Find the line with "Definition Qleb (a" and the line with "Import Num." in the entries below; output exactly those two lines, every line between them, and no others.

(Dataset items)
★ ★ ★ ★ ★ ★ ★

Lemma convert_loop_ok sql d ms (st : scan_state) (vs : list V) :
  Forall2 (λ m v, d !! m_group1 m = Some v) ms vs →
  ∃ st', convert_loop sql d ms st = Ok st'
    ∧ values st' = values st ++ vs
    ∧ new_sql_parts st' ++ [drop (last_pos st') sql]
      = new_sql_parts st ++ sub_loop (λ _, "?") sql ms (last_pos st).
Proof.
  intros HF. revert st. induction HF as [|m v ms vs Hm _ IH]; intros st.
  - exists st. simpl. by rewrite app_nil_r.
  - cbn [convert_loop]. rewrite Hm.
    destruct (IH (ScanState
      (new_sql_parts st ++ [slice sql (last_pos st) (m_start m); "?"])
      (values st ++ [v]) (m_end m))) as (st' & -> & Hv & Hp).
    exists st'. split; [done|]. cbn in Hv, Hp. split.
    + by rewrite Hv, <-app_assoc.
    + rewrite Hp, <-app_assoc. done.
Qed.

Lemma convert_loop_missing sql d ms1 m ms2 (st : scan_state) :
  Forall (λ m', is_Some (d !! m_group1 m')) ms1 →
  d !! m_group1 m = None →
  convert_loop sql d (ms1 ++ m :: ms2) st = Raise (missing_parameter (m_group1 m) sql).
Proof.
  intros HF Hm. revert st. induction HF as [|m' ms1 [v Hv] _ IH]; intros st.
  - simpl. by rewrite Hm.
  - rewrite <-app_comm_cons. cbn [convert_loop]. rewrite Hv. apply IH.
Qed.

(** Either every name is bound, or there is a first one that is not. *)
Lemma bound_or_first_missing {A} (f : A → option V) (l : list A) :
  (∃ vs, Forall2 (λ x v, f x = Some v) l vs)
  ∨ (∃ l1 x l2, l = l1 ++ x :: l2 ∧ Forall (λ y, is_Some (f y)) l1 ∧ f x = None).
Proof.
  induction l as [|x l IH]; [left; by exists []|].
  destruct (f x) as [v|] eqn:Hx.
  - destruct IH as [[vs Hvs]|(l1 & y & l2 & -> & Hl1 & Hy)].
    + left. exists (v :: vs). by constructor.
    + right. exists (x :: l1), y, l2. split_and!; [done| |done].
      constructor; [by rewrite Hx|done].
  - right. exists [], x, l. by split_and!.
Qed.

Lemma size_non_empty d : d ≠ ∅ → (size d =? 0) = false.
Proof. intros Hd. apply Nat.eqb_neq. by rewrite map_size_empty_iff. Qed.

Lemma names_contains sql : names_in_order sql ≠ [] → contains "%(" sql = true.
Proof.
  unfold names_in_order, finditer. intros H.
  apply (finditer_from_contains (String.length sql) 0).
  intros E. by rewrite E in H.
Qed.

(** The translator on a non-empty value source, once past the ["%("] gate. *)
Lemma convert_scanned sql d :
  d ≠ ∅ → contains "%(" sql = true →
  _convert_pyformat_to_qmark sql (Some d) =
    match convert_loop sql d (finditer sql) (ScanState [] [] 0) with
    | Raise e => Raise e
    | Ok st =>
        Ok (join EmptyString (new_sql_parts st ++ [drop (last_pos st) sql]),
            PSeq (values st))
    end.
Proof.
  intros Hd Hc. unfold _convert_pyformat_to_qmark.
  by rewrite size_non_empty, Hc.
Qed.
(** * stock-app backend: a shallow embedding of [backend/app.py]

    The analytics core of the backend (ticker resolution, the bounded TTL
    caches, OHLC resampling, the fundamentals merge, the risk composite, the
    moving-average votes, seasonality curves and supply/demand zones) is
    translated function by function, keeping the names of the Python source.

    Numbers.  Where order, counts and structure are at stake, Python floats
    are modelled by exact rationals ([Q]); where the source tests for NaN or
    infinities the value type [fval] carries them explicitly.  Where the last
    bit of a double decides a rounded output (the risk index, the merged zone
    price, the compounded return) the block is modelled again on binary64
    ([Risk64], [Zones64], [Seasonality64]).  Python's [round] is
    round-half-to-even. *)

From Stdlib Require Import ZArith QArith Qround Qabs Qminmax List String Ascii Bool Lia Lqa.
From Stdlib Require Floats.
From stdpp Require Import gmap strings.
Import ListNotations.

Local Open Scope Q_scope.

(** ** Numeric layer *)

Module Num.

(** [round(x)] with one argument: nearest integer, ties to the even one. *)
Definition py_round (x : Q) : Z :=
  let f := Qfloor x in
  match Qcompare (x - inject_Z f) (1 # 2) with
  | Lt => f
  | Gt => (f + 1)%Z
  | Eq => if Z.even f then f else (f + 1)%Z
  end.

(** [round(x, 2)]: nearest multiple of 1/100, ties to even (in lowest
    terms, so that equal results are identical). *)
Definition py_round2 (x : Q) : Q := Qred (inject_Z (py_round (x * 100)) / 100).

(** Boolean comparisons on rationals. *)
Definition Qltb (a b : Q) : bool :=
  match Qcompare a b with Lt => true | _ => false end.
Definition Qleb (a b : Q) : bool :=
  match Qcompare a b with Gt => false | _ => true end.

(** A float as pandas and numpy see it. *)
Inductive fval : Type :=
| Finite (q : Q)
| PosInf
| NegInf
| NaN.

Definition notna (v : fval) : bool :=
  match v with NaN => false | _ => true end.

Definition isfinite (v : fval) : bool :=
  match v with Finite _ => true | _ => false end.

(** [a < b] on floats; any comparison with NaN is false. *)
Definition fval_ltb (a b : fval) : bool :=
  match a, b with
  | NaN, _ | _, NaN => false
  | NegInf, NegInf => false
  | NegInf, _ => true
  | _, NegInf => false
  | PosInf, _ => false
  | _, PosInf => true
  | Finite x, Finite y => Qltb x y
  end.

End Num.
Import Num.

(** ** Risk composite ([get_stock], the "Risk index (composite)" block)

    The block over the rationals: the composite as a formula of real
    arithmetic.  [Risk64] has the same block in doubles. *)

Module Risk.

Section WithLog.

(** [np.log10], a numpy primitive. *)
Variable log10 : Q -> Q.

(** The values the block reads: [performance] entries, [info["beta"]],
    the volume and market-cap figures and the last close. *)
Record inputs : Type := {
  volatility : option Q;        (* performance["volatility"] *)
  volatility30D : option Q;     (* performance["volatility30D"] *)
  maxDrawdown1Y : option Q;     (* performance["maxDrawdown1Y"] *)
  info_beta : option Q;         (* info["beta"] *)
  sharpeRatio : option Q;
  sortinoRatio : option Q;
  avg_volume : option Q;
  volume : option Q;
  market_cap : option Q;
  current_price : Q
}.

Definition _to_num (v : option Q) : option Q := v.

Definition _clamp01 (v : Q) : Q := Qmax 0 (Qmin 1 v).

(** Python's [a or b] on optional floats: [None] and [0.0] are falsy. *)
Definition py_or (a b : option Q) : option Q :=
  match a with
  | Some x => if Qeq_bool x 0 then b else a
  | None => b
  end.

Definition _log10 (v : Q) : option Q :=
  if negb (Qeq_bool v 0) && Qltb 0 v then Some (log10 v) else None.

Section Scores.
Variable r : inputs.

Definition vol1y := _to_num (volatility r).
Definition vol30 := _to_num (volatility30D r).
Definition drawdown := _to_num (maxDrawdown1Y r).
Definition beta := _to_num (info_beta r).
Definition sharpe := _to_num (sharpeRatio r).
Definition sortino := _to_num (sortinoRatio r).
Definition avg_volume_num := py_or (_to_num (avg_volume r)) (_to_num (volume r)).
Definition market_cap_num := _to_num (market_cap r).
(** The format ["%Y-%m-%d %H:%M:%S"]. *)
Definition format_datetime : matcher datetime :=
  then_ format_date (fun d => then_ spaces (fun _ =>
  then_ directive_H (fun h => then_ (literal ":") (fun _ =>
  then_ directive_M (fun mi => then_ (literal ":") (fun _ =>
  then_ directive_S (fun s =>
    yield (mkdatetime (year d) (month d) (day d) h mi s)))))))).

(** The range checks of the [datetime] constructor that the expression does
    not already enforce. *)
Definition valid (d : datetime) : bool :=
  (1 <=? year d) && (day d <=? days_in_month (year d) (month d))
  && (second d <=? 59).

Definition strptime_with (fmt : matcher datetime) (text : json) : exn + datetime :=
  match text with
  | JString s =>
      match fmt s with
      | (d, EmptyString) :: _ => if valid d then inr d else inl ValueError
      | _ => inl ValueError
      end
  | _ => inl TypeError
  end.

(** [datetime.strptime(text, "%Y-%m-%d %H:%M:%S")]. *)
Definition strptime : json -> exn + datetime := strptime_with format_datetime.


End Datetime.
Import Datetime.

(** ** Observable effects *)

Inductive stream : Type := stdout | stderr.

(** [influxdb_client.client.write_api]: the two write modes. *)
Inductive write_options : Type := ASYNCHRONOUS | SYNCHRONOUS.

(** The resource a URL of the monitoring API names, with the parameters the
    client puts into the query string (times as instants, dates as ordinals). *)
Inductive resource : Type :=
| Energy (startDate endDate : Z) (timeUnit : string)
| Meters (startTime endTime : Z) (timeUnit : string)
| Inventory
| CurrentPowerFlow
| EquipmentList
| Sensors
| PowerDetails (startTime endTime : Z) (timeUnit meters : string)
| StorageData (startTime endTime : Z).

Record url : Type := mkurl { url_site_id : string; url_api_key : string; url_resource : resource }.

(** The value of a tag: a value taken from the data, or the f-string
    ["{model} ({serial_no})"]. *)
Inductive tagvalue : Type :=
| TagValue (v : json)
| ModelAndSerial (model serial_no : json).

Inductive pytime : Type :=
| Naive (d : datetime)
| Aware (instant : Z).

(** [influxdb_client.Point], with second precision. *)
Record Point : Type := mkPoint
  { measurement : json;
    tags : list (string * tagvalue);
    timestamp : pytime;
    fields : list (string * json) }.

Inductive message : Type :=
| Text (s : string)
| QueryLine (u : url)
| HTTPErrorLine (code : Z) (msg : string)
| ExnLine (e : exn)
| PowerLine (ts : datetime) (value unit power_type : json)
| BatteryLine (ts : Z) (power pct : json)
| BucketLine (bucket : string).

Inductive event : Type :=
| EPrint (f : stream) (m : message)
| EUrlOpen (u : url)
| EWrite (mode : write_options) (bucket : string) (p : Point)
| EDeleteBucket (bucket : string)
| ECreateBucket (bucket : string).

(** ** Computations *)

Inductive outcome (A : Type) : Type :=
| Return (a : A)
| Raise (e : exn)
| OutOfFuel.
Arguments Return {A} a.
Arguments Raise {A} e.
Arguments OutOfFuel {A}.

Definition M (A : Type) : Type := (list event * outcome A)%type.

Definition ret {A : Type} (a : A) : M A := ([], Return a).

Definition raise {A : Type} (e : exn) : M A := ([], Raise e).

Definition emit (ev : event) : M unit := ([ev], Return tt).

Definition bind {A B : Type} (m : M A) (k : A -> M B) : M B :=
  match snd m with
  | Return a => (fst m ++ fst (k a), snd (k a))%list
  | Raise e => (fst m, Raise e)
  | OutOfFuel => (fst m, OutOfFuel)
  end.

Notation "x <- m ;; k" := (bind m (fun x => k))
  (at level 61, m at next level, right associativity).
Notation "m ;; k" := (bind m (fun _ => k))
  (at level 61, right associativity).

Definition lift {A : Type} (r : exn + A) : M A :=
  match r with
  | inl e => raise e
  | inr a => ret a
  end.

(** [try: m  except ...: handler]. The handler answers [None] for an
    exception that no [except] clause names. *)
Definition try_except {A : Type} (m : M A) (handler : exn -> option (M A)) : M A :=
  match snd m with
  | Raise e =>
      match handler e with
      | Some h => (fst m ++ fst h, snd h)%list
      | None => m
      end
  | _ => m
  end.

★ ★ ★ ★ ★ ★ ★

» Finished exercise:
Definition Qleb (a b : Q) : bool :=
  match Qcompare a b with Gt => false | _ => true end.

(** A float as pandas and numpy see it. *)
Inductive fval : Type :=
| Finite (q : Q)
| PosInf
| NegInf
| NaN.

Definition notna (v : fval) : bool :=
  match v with NaN => false | _ => true end.

Definition isfinite (v : fval) : bool :=
  match v with Finite _ => true | _ => false end.

(** [a < b] on floats; any comparison with NaN is false. *)
Definition fval_ltb (a b : fval) : bool :=
  match a, b with
  | NaN, _ | _, NaN => false
  | NegInf, NegInf => false
  | NegInf, _ => true
  | _, NegInf => false
  | PosInf, _ => false
  | _, PosInf => true
  | Finite x, Finite y => Qltb x y
  end.

End Num.
Import Num.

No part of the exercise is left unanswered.